American businessman (1895–1994)

Val Allen Browning (August 20, 1895 – May 16, 1994) was an American industrialist, philanthropist, and third-generation gunmaker. He was president of the Browning Arms Company.

==Early life==
Browning was born in Ogden, Utah Territory on August 20, 1895. His grandfather, Jonathan Browning, opened a gun shop in Ogden in 1852. His father, John Browning, is regarded as one of the most successful firearms designers of the 19th and 20th centuries.

Browning graduated from Ogden High School in 1913 and later studied law and engineering at Cornell University. As a young man he worked in the shop his grandfather had opened.

In 1918, Browning was commissioned as a second lieutenant with the United States Army and served with the 79th Infantry Division at Verdun during World War I.

== Career ==
In 1920, he became the manager of the manufacturing of John Browning guns in Liège, Belgium, and served as his father's representative to Fabrique Nationale de Herstal. Upon his father's death in 1926, Browning had the responsibility of completing the projects that were not finished by his father, including the Browning Superposed shotgun and the Browning Hi-Power pistol (GP-35) (the latter in cooperation with his father's Belgian assistant, Dieudonné Saive).

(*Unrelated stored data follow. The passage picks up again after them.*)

(** What a call to [_get] does with a body that is not an object or an
    array.  Whenever a request of the call is answered by a response whose
    body is decoded (no 429, no 401, no error status):
    - if the body decodes to a value that is not an object or an array, or
      the decoder rejects it with its own [ValueError], the call ends there
      with the invalid-response [SystemExit]: that request is the last one
      issued, whatever the number of attempts left;
    - if the decoder rejects it with the error of requests 2.27 and later,
      which is a [RequestException], the failure is retried like a
      transport failure: on the last attempt the call ends with the exit
      that reports the number of attempts, and before it a further request
      is issued. *)
Theorem malformed_body_fails_immediately w retries st n r :
  issued_by (_get w retries) st n ->
  w n = Responded r -> reaches_decoding r ->
  (not_structured (content r) ->
   (_get w retries st).1 = Raise (SystemExit InvalidResponse) /\
   issued (_get w retries st).2 = S n) /\
  (content r = Undecodable RequestsDecodeError ->
   (S n = issued st + retries ->
    (_get w retries st).1 = Raise (SystemExit (Unreachable retries)) /\
    issued (_get w retries st).2 = S n)%nat /\
   (S n < issued st + retries -> S n < issued (_get w retries st).2)%nat).
Proof.
  intros Hn Hw Hr. split.
  - intros Hb. unfold _get in *.
    apply (get_loop_stops w retries
             (fun n => exists r, w n = Responded r /\ reaches_decoding r /\
                                 not_structured (content r))); [|done|eauto].
    intros attempt st' (r' & Hw' & Hr' & Hb'). exists ValueError.
    split; [now apply (attempt_body_not_structured w attempt st' r')|done].
  - intros Hb. unfold _get in *.
    apply (get_loop_retries w retries
             (fun n => exists r, w n = Responded r /\ reaches_decoding r /\
                                 content r = Undecodable RequestsDecodeError));
      [|lia|done|eauto].
    intros attempt st' (r' & Hw' & Hr' & Hb'). exists RequestsJSONDecodeError.
    split; [now apply (attempt_body_requests_decode_error w attempt st' r')|done].
Qed.
(** * Probability-density maps from GCMC snapshots

    A shallow embedding of [codes/generate_cube_files_from_GCMC_snapshots.py]:
    the trajectory parser and density estimator [make_prob_density], the
    smoothing filter [local_average_3d] and the orchestrator
    [get_filtered_prob_density], together with the NumPy operations they call.

    Numbers.  A float64 is idealised as an exact rational, extended with the
    three IEEE special values the program can meet ([inf], [-inf], [nan]).
    Rounding and the sign of zero are not modelled.  Comparisons, counts and
    the selection of cells are exact in binary64 as well; where rounding
    decides a property, the filter is also run over binary64 itself
    ([local_average_3d_binary64]).

    Arrays.  A 3-D [ndarray] is a list of planes, a plane a list of rows, a
    row a list of cells (C order).  Its shape is read off the data.

    Sizes.  [grid_size] and [padding_n] are natural numbers; the program is
    only run with non-negative values ([np.pad] rejects a negative width).

    Effects.  Reading is a lookup in the world's files; the external cube
    writer either adds a file to the world or raises. *)

From Stdlib Require Import PrimFloat.
From Stdlib Require Import String Ascii.
From Stdlib Require Import QArith Qcanon ZArith List Bool Arith Lia Permutation.
Import ListNotations.

Local Open Scope string_scope.
Local Open Scope list_scope.
Local Open Scope nat_scope.

(* A decimal literal of a binary64 number denotes the nearest one, as in
   Python. *)
Local Set Warnings "-inexact-float".
(* ===== verification/UpdatePlan.v ===== *)
(** * UpdatePlan: the difference of two versions, crates/blaze-common/src/update_plan.rs

    [compute] and its specification: the file classification, the chunks to
    download with their order and total size. *)

From S2P Require Import Prelude Bytes Manifest.

Record UpdatePlan := mkPlan {
  files_to_download : list string;
  files_to_update : list string;
  files_to_delete : list string;
  chunks_to_download : list hash32;
  download_bytes : N
}.

(** [o.files.iter().map(|f| (f.name, f)).collect()]: the last of equal names stays. *)
Definition file_map (files : list FileEntry) : gmap string FileEntry :=
  foldl (λ m f, <[fe_name f := f]> m) ∅ files.

Definition file_names (files : list FileEntry) : gset string :=
  list_to_set (map fe_name files).

(** The loop over the new files: (to download, to update). *)
Definition classify_step (old_files : gmap string FileEntry)
    (acc : list string * list string) (file : FileEntry) : list string * list string :=
  match old_files !! fe_name file with
  | None => (acc.1 ++ [fe_name file], acc.2)
  | Some prev =>
    if decide (fe_file_hash prev ≠ fe_file_hash file)
    then (acc.1, acc.2 ++ [fe_name file]) else acc
  end.

(** The loop over the new chunks: (seen, to download, bytes). *)
Record chunk_acc := mkAcc { ca_seen : gset hash32; ca_out : list hash32; ca_bytes : N }.

Definition chunk_step (old_chunks temp_chunks : gset hash32)
    (acc : chunk_acc) (chunk : ChunkMeta) : chunk_acc :=
  if decide (ck_hash chunk ∈ old_chunks ∨ ck_hash chunk ∈ temp_chunks) then acc
  else if decide (ck_hash chunk ∈ ca_seen acc) then acc
  else mkAcc ({[ck_hash chunk]} ∪ ca_seen acc) (ca_out acc ++ [ck_hash chunk])
         (add_u64 (ca_bytes acc) (ck_len chunk)).

Definition compute (new : GameIndex) (old : option GameIndex)
    (temp_chunks : gset hash32) : UpdatePlan :=
  let old_files := default ∅ (file_map ∘ gi_files <$> old) in
  let old_names := dom old_files in
  let fs := foldl (classify_step old_files) ([], []) (gi_files new) in
  let new_names := file_names (gi_files new) in
  let to_delete := sort_strings (elements (old_names ∖ new_names)) in
  let old_chunks := default ∅ (chunk_set <$> old) in
  let cs := foldl
    (λ acc file, foldl (chunk_step old_chunks temp_chunks) acc (fe_chunks file))
    (mkAcc ∅ [] 0) (gi_files new) in
  mkPlan fs.1 fs.2 to_delete (ca_out cs) (ca_bytes cs).

(** ** Specification *)

(** The first occurrences of the elements of [l] that are not in [seen]. *)
Fixpoint firsts (seen : gset hash32) (l : list ChunkMeta) : list ChunkMeta :=
  match l with
  | [] => []
  | c :: l => if decide (ck_hash c ∈ seen) then firsts seen l
              else c :: firsts ({[ck_hash c]} ∪ seen) l
  end.

Definition all_chunks (i : GameIndex) : list ChunkMeta := flat_map fe_chunks (gi_files i).

(** Chunks neither the old version nor the temporary directory has. *)
Definition missing_chunks (new : GameIndex) (old : option GameIndex)
    (temp : gset hash32) : list ChunkMeta :=
  filter (λ c, ck_hash c ∉ default ∅ (chunk_set <$> old) ∧ ck_hash c ∉ temp)
    (all_chunks new).

Definition total_len (cs : list ChunkMeta) : N := foldr (λ c n, ck_len c + n) 0 cs.

Lemma map_all_chunks i : map ck_hash (all_chunks i) = chunk_list i.
Proof.
  unfold all_chunks, chunk_list. induction (gi_files i) as [|f fs IH]; [done|].
  simpl. by rewrite map_app, IH.
Qed.

Lemma elem_of_firsts seen l h :
  h ∈ map ck_hash (firsts seen l) ↔ h ∈ map ck_hash l ∧ h ∉ seen.
Proof.
  revert seen. induction l as [|c l IH]; intros seen; simpl.
  - split; [by intros ?%not_elem_of_nil|by intros [?%not_elem_of_nil _]].
  - case_decide as Hc; [rewrite IH|simpl; rewrite elem_of_cons, IH];
      rewrite elem_of_cons; [naive_solver|].
    rewrite not_elem_of_union, not_elem_of_singleton.
    destruct (decide (h = ck_hash c)) as [->|]; naive_solver.
Qed.

Lemma NoDup_firsts seen l : NoDup (map ck_hash (firsts seen l)).
Proof.
  revert seen. induction l as [|c l IH]; intros seen; simpl; [constructor|].
  case_decide; [apply IH|]. simpl. constructor; [|apply IH].
  rewrite elem_of_firsts. intros [_ Hn]. apply Hn. by apply elem_of_union_l, elem_of_singleton.
Qed.

Lemma chunk_loop_spec old temp acc cs :
  let new := firsts (ca_seen acc)
    (filter (λ c, ck_hash c ∉ old ∧ ck_hash c ∉ temp) cs) in
  let acc' := foldl (chunk_step old temp) acc cs in
  ca_out acc' = ca_out acc ++ map ck_hash new ∧
  (ca_bytes acc < 2^64 → ca_bytes acc' = (ca_bytes acc + total_len new) mod 2^64) ∧
  (ca_bytes acc < 2^64 → ca_bytes acc' < 2^64).
Proof.
  cbv zeta. revert acc. induction cs as [|c cs IH]; intros acc; simpl.
  - rewrite app_nil_r, N.add_0_r. split_and!; [done|..]; intros; [|done].
    by rewrite N.mod_small.
  - rewrite filter_cons. unfold chunk_step at 2 4 6.
    destruct (decide (ck_hash c ∈ old ∨ ck_hash c ∈ temp)) as [Hin|Hout];
      destruct (decide (ck_hash c ∉ old ∧ ck_hash c ∉ temp)) as [Hw|Hw];
      [naive_solver | apply IH | | naive_solver].
    simpl. case_decide as Hseen; [apply IH|]. simpl.
    destruct (IH (mkAcc ({[ck_hash c]} ∪ ca_seen acc) (ca_out acc ++ [ck_hash c])
      (add_u64 (ca_bytes acc) (ck_len c)))) as (Hout' & Hb & Hb2).
    simpl in *. assert (add_u64 (ca_bytes acc) (ck_len c) < 2^64)
      by (by apply N.mod_lt).
    rewrite Hout'. split_and!; [by rewrite <- app_assoc| |auto].
    intros _. rewrite Hb by done. unfold add_u64.
    rewrite N.Div0.add_mod_idemp_l. f_equal. lia.
Qed.

Lemma foldl_flat_map {A B S} (f : S → B → S) (g : A → list B) s l :
  foldl (λ acc x, foldl f acc (g x)) s l = foldl f s (flat_map g l).
Proof.
  revert s. induction l as [|x l IH]; intros s; [done|].
  simpl. by rewrite IH, foldl_app.
Qed.

Lemma compute_chunks_eq new old temp :
  chunks_to_download (compute new old temp) =
    map ck_hash (firsts ∅ (missing_chunks new old temp)) ∧
  download_bytes (compute new old temp) =
    total_len (firsts ∅ (missing_chunks new old temp)) mod 2^64.
Proof.
  unfold compute. simpl. rewrite foldl_flat_map.
  destruct (chunk_loop_spec (default ∅ (chunk_set <$> old)) temp (mkAcc ∅ [] 0)
    (all_chunks new)) as (Hout & Hbytes & _). simpl in *.
  unfold all_chunks in *. by rewrite Hout, Hbytes.
Qed.

Lemma elem_of_compute_chunks new old temp h :
  h ∈ chunks_to_download (compute new old temp) ↔
  h ∈ chunk_set new ∧ h ∉ default ∅ (chunk_set <$> old) ∧ h ∉ temp.
Proof.
  rewrite (proj1 (compute_chunks_eq _ _ _)), elem_of_firsts, elem_of_chunk_set,
    <- map_all_chunks, !list_elem_of_fmap.
  unfold missing_chunks. setoid_rewrite list_elem_of_filter. split.
  - intros [(c & -> & (Ho & Ht) & Hc) _]. eauto.
  - intros ((c & -> & Hc) & Ho & Ht). split; [eauto 10|apply not_elem_of_empty].
Qed.

(** the chunk list of a plan is the list of the new version's chunks that
    neither the old version nor the temporary directory holds, each hash once
    and in the order the new manifest first names it; [download_bytes] is the
    sum of their lengths (at width 64). *)
Theorem compute_chunks new old temp :
  let wanted := firsts ∅ (missing_chunks new old temp) in
  let plan := compute new old temp in
  chunks_to_download plan = map ck_hash wanted ∧
  NoDup (chunks_to_download plan) ∧
  (∀ h, h ∈ chunks_to_download plan ↔
     h ∈ chunk_set new ∧ h ∉ default ∅ (chunk_set <$> old) ∧ h ∉ temp) ∧
  download_bytes plan = total_len wanted mod 2^64.
Proof.
  cbv zeta. destruct (compute_chunks_eq new old temp) as [Hc Hb].
  split_and!; [done| |apply elem_of_compute_chunks|done].
  rewrite Hc. apply NoDup_firsts.
Qed.


(** *** File classification *)

Lemma file_map_snoc fs f : file_map (fs ++ [f]) = <[fe_name f := f]> (file_map fs).
Proof. unfold file_map. by rewrite foldl_app. Qed.

Lemma file_map_lookup_Some fs n f :
  file_map fs !! n = Some f → f ∈ fs ∧ fe_name f = n.
Proof.
  induction fs as [|f' fs IH] using rev_ind; [done|].
  rewrite file_map_snoc, elem_of_app, lookup_insert_Some, list_elem_of_singleton.
  naive_solver.
Qed.

Lemma dom_file_map fs : dom (file_map fs) = file_names fs.
Proof.
  unfold file_names. induction fs as [|f fs IH] using rev_ind; [done|].
  rewrite file_map_snoc, dom_insert_L, IH, map_app, list_to_set_app_L. simpl.
  set_solver.
Qed.

Definition is_new (old : gmap string FileEntry) (f : FileEntry) : Prop :=
  old !! fe_name f = None.
Definition is_changed (old : gmap string FileEntry) (f : FileEntry) : Prop :=
  ∃ prev, old !! fe_name f = Some prev ∧ fe_file_hash prev ≠ fe_file_hash f.
#[export] Instance is_new_dec old f : Decision (is_new old f).
Proof. unfold is_new. apply _. Defined.
#[export] Instance is_changed_dec old f : Decision (is_changed old f).
Proof.
  refine (match old !! fe_name f as o return old !! fe_name f = o → _ with
          | Some prev => λ H, cast_if_not (decide (fe_file_hash prev = fe_file_hash f))
          | None => λ H, right _
          end eq_refl); unfold is_changed; naive_solver.
Defined.

Lemma classify_loop_spec old acc fs :
  foldl (classify_step old) acc fs =
  (acc.1 ++ map fe_name (filter (is_new old) fs),
   acc.2 ++ map fe_name (filter (is_changed old) fs)).
Proof.
  revert acc. induction fs as [|f fs IH]; intros [dl up]; simpl.
  { by rewrite !app_nil_r. }
  rewrite IH, !filter_cons. unfold classify_step.
  destruct (decide (is_new old f)) as [Hn|Hn], (decide (is_changed old f)) as [Hc|Hc];
    unfold is_new, is_changed in Hn, Hc;
    destruct (old !! fe_name f) as [prev|]; try case_decide;
    simpl; rewrite <- ?app_assoc; naive_solver.
Qed.

(** the file lists of a plan.  A new-version file is to be downloaded when
    the old version has no file of its name, updated when it has one with
    another content hash, and left alone otherwise; the files to delete are,
    sorted and without repetition, the old names the new version lacks. *)
Theorem compute_files new old temp :
  let old_files := default ∅ (file_map ∘ gi_files <$> old) in
  let plan := compute new old temp in
  files_to_download plan = map fe_name (filter (is_new old_files) (gi_files new)) ∧
  files_to_update plan = map fe_name (filter (is_changed old_files) (gi_files new)) ∧
  (∀ n, n ∈ files_to_delete plan ↔
     n ∈ default ∅ (file_names ∘ gi_files <$> old) ∧ n ∉ file_names (gi_files new)) ∧
  NoDup (files_to_delete plan) ∧ StronglySorted str_le (files_to_delete plan).
Proof.
  cbv zeta. unfold compute. simpl. rewrite classify_loop_spec. split_and!; [done..| | |].
  - intros n. rewrite sort_strings_perm, elem_of_elements, elem_of_difference.
    destruct old as [o|]; simpl; [by rewrite dom_file_map|by rewrite dom_empty].
  - rewrite sort_strings_perm. apply NoDup_elements.
  - apply sort_strings_sorted.
Qed.

(* ===== verification/PingPong.v ===== *)
(** * PingPong: the keep-alive datagrams, crates/blaze-common/src/keepalive.rs,
    and the agent's answer to them, crates/agent/src/keepalive.rs. *)

From S2P Require Import Prelude Bytes.

Definition PING_MAGIC : list byte := str_bytes "BLZPNG".
Definition PONG_MAGIC : list byte := str_bytes "BLZPONG".
Definition PING_LEN : nat := 22.
Definition PONG_LEN : nat := 11.

Definition build_ping (seq node_id addr_index : N) : list byte :=
  PING_MAGIC ++ le_encode 4 seq ++ le_encode 8 node_id ++ le_encode 4 addr_index.

Definition build_pong (seq : N) : list byte := PONG_MAGIC ++ le_encode 4 seq.

(** [&packet[i..j]] of a packet that is long enough. *)
Definition slice (i j : nat) (bs : list byte) : list byte := take (j - i) (drop i bs).

Definition parse_ping (packet : list byte) : option (N * N * N) :=
  if decide (length packet ≠ PING_LEN ∨ slice 0 6 packet ≠ PING_MAGIC) then None
  else Some (le_decode (slice 6 10 packet), le_decode (slice 10 18 packet),
             le_decode (slice 18 22 packet)).

Definition parse_pong (packet : list byte) : option N :=
  if decide (length packet ≠ PONG_LEN ∨ slice 0 7 packet ≠ PONG_MAGIC) then None
  else Some (le_decode (slice 7 11 packet)).

(** One turn of the agent's [serve_pong]: a datagram cut to the receive buffer
    of [PING_LEN] bytes, and the reply sent to its source, if any. *)
Definition serve_pong_step (datagram : list byte) : option (list byte) :=
  match parse_ping (take PING_LEN datagram) with
  | Some (seq, _, _) => Some (build_pong seq)
  | None => None
  end.

(** ** Lemmas *)

Lemma slice_app_skip i j n pre bs :
  length pre = n → (n ≤ i)%nat → slice i j (pre ++ bs) = slice (i - n) (j - n) bs.
Proof.
  intros <- Hi. unfold slice. rewrite drop_app_ge by done. f_equal. lia.
Qed.

Lemma slice_app_here n pre bs : length pre = n → slice 0 n (pre ++ bs) = pre.
Proof. intros <-. unfold slice. rewrite Nat.sub_0_r, drop_0. apply take_app_length. Qed.

Lemma slice_all n bs : length bs = n → slice 0 n bs = bs.
Proof. intros <-. unfold slice. rewrite Nat.sub_0_r, drop_0. apply firstn_all. Qed.

Lemma slice_length i j bs : (j ≤ length bs)%nat → length (slice i j bs) = (j - i)%nat.
Proof. intros. unfold slice. rewrite length_take, length_drop. lia. Qed.

Lemma slice_join i j k bs :
  (i ≤ j)%nat → (j ≤ k)%nat → slice i j bs ++ slice j k bs = slice i k bs.
Proof.
  intros. unfold slice. replace (drop j bs) with (drop (j - i) (drop i bs))
    by (rewrite drop_drop; f_equal; lia).
  replace (k - i)%nat with ((j - i) + (k - j))%nat by lia.
  by rewrite <- take_take_drop.
Qed.

Lemma parse_build_ping seq node_id addr_index :
  seq < 2^32 → node_id < 2^64 → addr_index < 2^32 →
  parse_ping (build_ping seq node_id addr_index) = Some (seq, node_id, addr_index).
Proof.
  intros Hs Hn Ha. unfold parse_ping, build_ping.
  rewrite decide_False.
  2:{ rewrite slice_app_here by done. rewrite !length_app, !le_encode_length.
      intros [H|H]; by apply H. }
  rewrite !(slice_app_skip _ _ 6 PING_MAGIC) by (done || lia). simpl Nat.sub.
  rewrite (slice_app_here 4) by apply le_encode_length.
  rewrite !(slice_app_skip _ _ 4 (le_encode 4 _)) by (apply le_encode_length || lia). simpl Nat.sub.
  rewrite (slice_app_here 8) by apply le_encode_length.
  rewrite !(slice_app_skip _ _ 8 (le_encode 8 _)) by (apply le_encode_length || lia). simpl Nat.sub.
  rewrite (slice_all 4) by apply le_encode_length.
  by rewrite !le_decode_encode_small.
Qed.

Lemma build_parse_ping packet seq node_id addr_index :
  parse_ping packet = Some (seq, node_id, addr_index) →
  build_ping seq node_id addr_index = packet ∧
  seq < 2^32 ∧ node_id < 2^64 ∧ addr_index < 2^32.
Proof.
  unfold parse_ping. case_decide as H; [done|]. intros; simplify_eq.
  assert (length packet = PING_LEN) as Hl by (apply dec_stable; tauto).
  assert (slice 0 6 packet = PING_MAGIC) as Hm by (apply dec_stable; tauto).
  unfold PING_LEN in *.
  pose proof (slice_length 6 10 packet ltac:(lia)) as H1.
  pose proof (slice_length 10 18 packet ltac:(lia)) as H2.
  pose proof (slice_length 18 22 packet ltac:(lia)) as H3.
  pose proof (le_decode_bound (slice 6 10 packet)) as B1.
  pose proof (le_decode_bound (slice 10 18 packet)) as B2.
  pose proof (le_decode_bound (slice 18 22 packet)) as B3.
  unfold lenN in B1, B2, B3. rewrite H1 in B1. rewrite H2 in B2. rewrite H3 in B3.
  split_and!; [|done..]. unfold build_ping.
  rewrite !le_encode_decode_k by done. rewrite <- Hm.
  rewrite !slice_join by lia. by apply slice_all.
Qed.

Lemma parse_build_pong seq : seq < 2^32 → parse_pong (build_pong seq) = Some seq.
Proof.
  intros Hs. unfold parse_pong, build_pong. rewrite decide_False.
  2:{ rewrite slice_app_here by done. rewrite !length_app, !le_encode_length.
      intros [H|H]; by apply H. }
  rewrite !(slice_app_skip _ _ 7 PONG_MAGIC) by (done || lia). simpl Nat.sub.
  rewrite (slice_all 4) by apply le_encode_length. by rewrite le_decode_encode_small.
Qed.

Lemma build_parse_pong packet seq :
  parse_pong packet = Some seq → build_pong seq = packet ∧ seq < 2^32.
Proof.
  unfold parse_pong. case_decide as H; [done|]. intros; simplify_eq.
  assert (length packet = PONG_LEN) as Hl by (apply dec_stable; tauto).
  assert (slice 0 7 packet = PONG_MAGIC) as Hm by (apply dec_stable; tauto).
  unfold PONG_LEN in *.
  pose proof (slice_length 7 11 packet ltac:(lia)) as H1.
  pose proof (le_decode_bound (slice 7 11 packet)) as B1.
  unfold lenN in B1. rewrite H1 in B1.
  split; [|done]. unfold build_pong. rewrite le_encode_decode_k by done.
  rewrite <- Hm, slice_join by lia. by apply slice_all.
Qed.

Lemma build_ping_length s n a : length (build_ping s n a) = PING_LEN.
Proof. unfold build_ping. by rewrite !length_app, !le_encode_length. Qed.

(** the ping and pong formats are read back exactly: a parser accepts a
    datagram iff the builder makes it from values of the field widths, and
    then returns those values. *)
Theorem keepalive_codec :
  (∀ packet s n a, parse_ping packet = Some (s, n, a) ↔
     build_ping s n a = packet ∧ s < 2^32 ∧ n < 2^64 ∧ a < 2^32) ∧
  (∀ packet s, parse_pong packet = Some s ↔ build_pong s = packet ∧ s < 2^32).
Proof.
  split; intros; split.
  - apply build_parse_ping.
  - intros (<- & ? & ? & ?). by apply parse_build_ping.
  - apply build_parse_pong.
  - intros [<- ?]. by apply parse_build_pong.
Qed.

(** one keep-alive round: the agent answers the scheduler's ping with a
    pong from which the scheduler reads the sequence number it sent; it answers
    nothing else but datagrams that begin with a well-formed ping. *)
Theorem serve_pong_roundtrip :
  (∀ seq node_id addr_index, seq < 2^32 → node_id < 2^64 → addr_index < 2^32 →
     (serve_pong_step (build_ping seq node_id addr_index) ≫= parse_pong) = Some seq) ∧
  (∀ datagram reply, serve_pong_step datagram = Some reply →
     ∃ seq node_id addr_index rest,
       datagram = build_ping seq node_id addr_index ++ rest ∧ reply = build_pong seq).
Proof.
  split.
  - intros s n a Hs Hn Ha. unfold serve_pong_step.
    rewrite take_ge by (by rewrite build_ping_length).
    rewrite parse_build_ping by done. simpl. by apply parse_build_pong.
  - intros dg reply. unfold serve_pong_step.
    destruct (parse_ping _) as [[[s n] a]|] eqn:Hp; [|done]. intros; simplify_eq.
    apply build_parse_ping in Hp as (Hp & _).
    exists s, n, a, (drop PING_LEN dg). by rewrite Hp, take_drop.
Qed.

Lemma keepalive_codec_witness :
  parse_ping (build_ping 42 7 3) = Some (42, 7, 3) ∧
  parse_pong (build_pong 42) = Some 42.
Proof. split; [apply keepalive_codec | apply keepalive_codec]; by split_and!. Defined.

Lemma serve_pong_roundtrip_witness :
  (serve_pong_step (build_ping 7 1 0) ≫= parse_pong) = Some 7.
Proof. by apply serve_pong_roundtrip. Defined.
Lemma iter_map_ok {A} m1 m2 t (f : _ → result error A) d ys :
  iter_map m1 m2 t f d = Ok ys →
  ∃ kvs, sorted_entries kvs (contents d t) ∧ mapM f kvs = Ok ys.
Proof.
  unfold iter_map. intros Hi. apply bind_Ok_inv in Hi as (l & Hl & Hi).
  apply with_context_Ok_inv in Hl. apply mapM_map_Ok in Hi as (kvs & Hk & Hy).
  exists kvs. split; [by eapply iter_ok|done].
Qed.

Context `{!RedbHealthy D}.

Lemma iter_map_healthy {A} m1 m2 t (f : _ → result error A) d :
  db_healthy d → ∃ kvs, sorted_entries kvs (contents d t) ∧ iter_map m1 m2 t f d = mapM f kvs.
Proof.
  intros Hd. destruct (iter_healthy d t Hd) as (l & kvs & Hl & Hk). exists kvs.
  split; [by eapply iter_ok|]. unfold iter_map. rewrite Hl. cbn. by apply mapM_map_id.
Qed.

Lemma read_txn_healthy {A} msg t (body : D → result error A) d :
  db_healthy d → has_table d t →
  ∃ s, db_equiv s d ∧ db_healthy s ∧ read_txn msg t body d = body s.
Proof.
  intros Hd Ht. destruct (begin_read_healthy d Hd) as (s & Hs & Hh).
  exists s. pose proof (begin_read_ok d s Hs) as He. split_and!; [done..|].
  unfold read_txn. rewrite Hs. cbn.
  rewrite open_read_healthy; [done..|]. by apply (He t).
Qed.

In 1935, he returned to Utah as president of Browning Arms Company. Browning received 48 gun patents during his career. In 1955, he was awarded Knighthood in the Order of Léopold by King Baudouin of Belgium for an "outstanding contribution to the Gun Making Art."

Browning spent his career representing business interests in the United States and Europe. In addition to chairing Browning Arms, he served as director of the First Security Corporation, Utah International, Amalgamated Sugar Company, and the Mountain Fuel Supply Company. Through the 1940s purchase of some of W. L. Wattis' founding shares in Utah Construction Company, Browning shared in the substantial gains in the sale of Utah International.

== Personal life ==
In 1924, Browning married Ann Chaffin (1901–1975) of Farmington, Utah. They had four children. They lived in Belgium until 1935 when they returned to Utah.

He was a member of the Church of Jesus Christ of Latter-day Saints. Browning was a benefactor of Dixie College and Weber State University. His substantial collection of European fine art formed the basis of the Utah Museum of Fine Arts masterwork paintings.

Browning died May 16, 1994, and was buried at Lindquist Washington Heights Memorial Park in Ogden, Utah.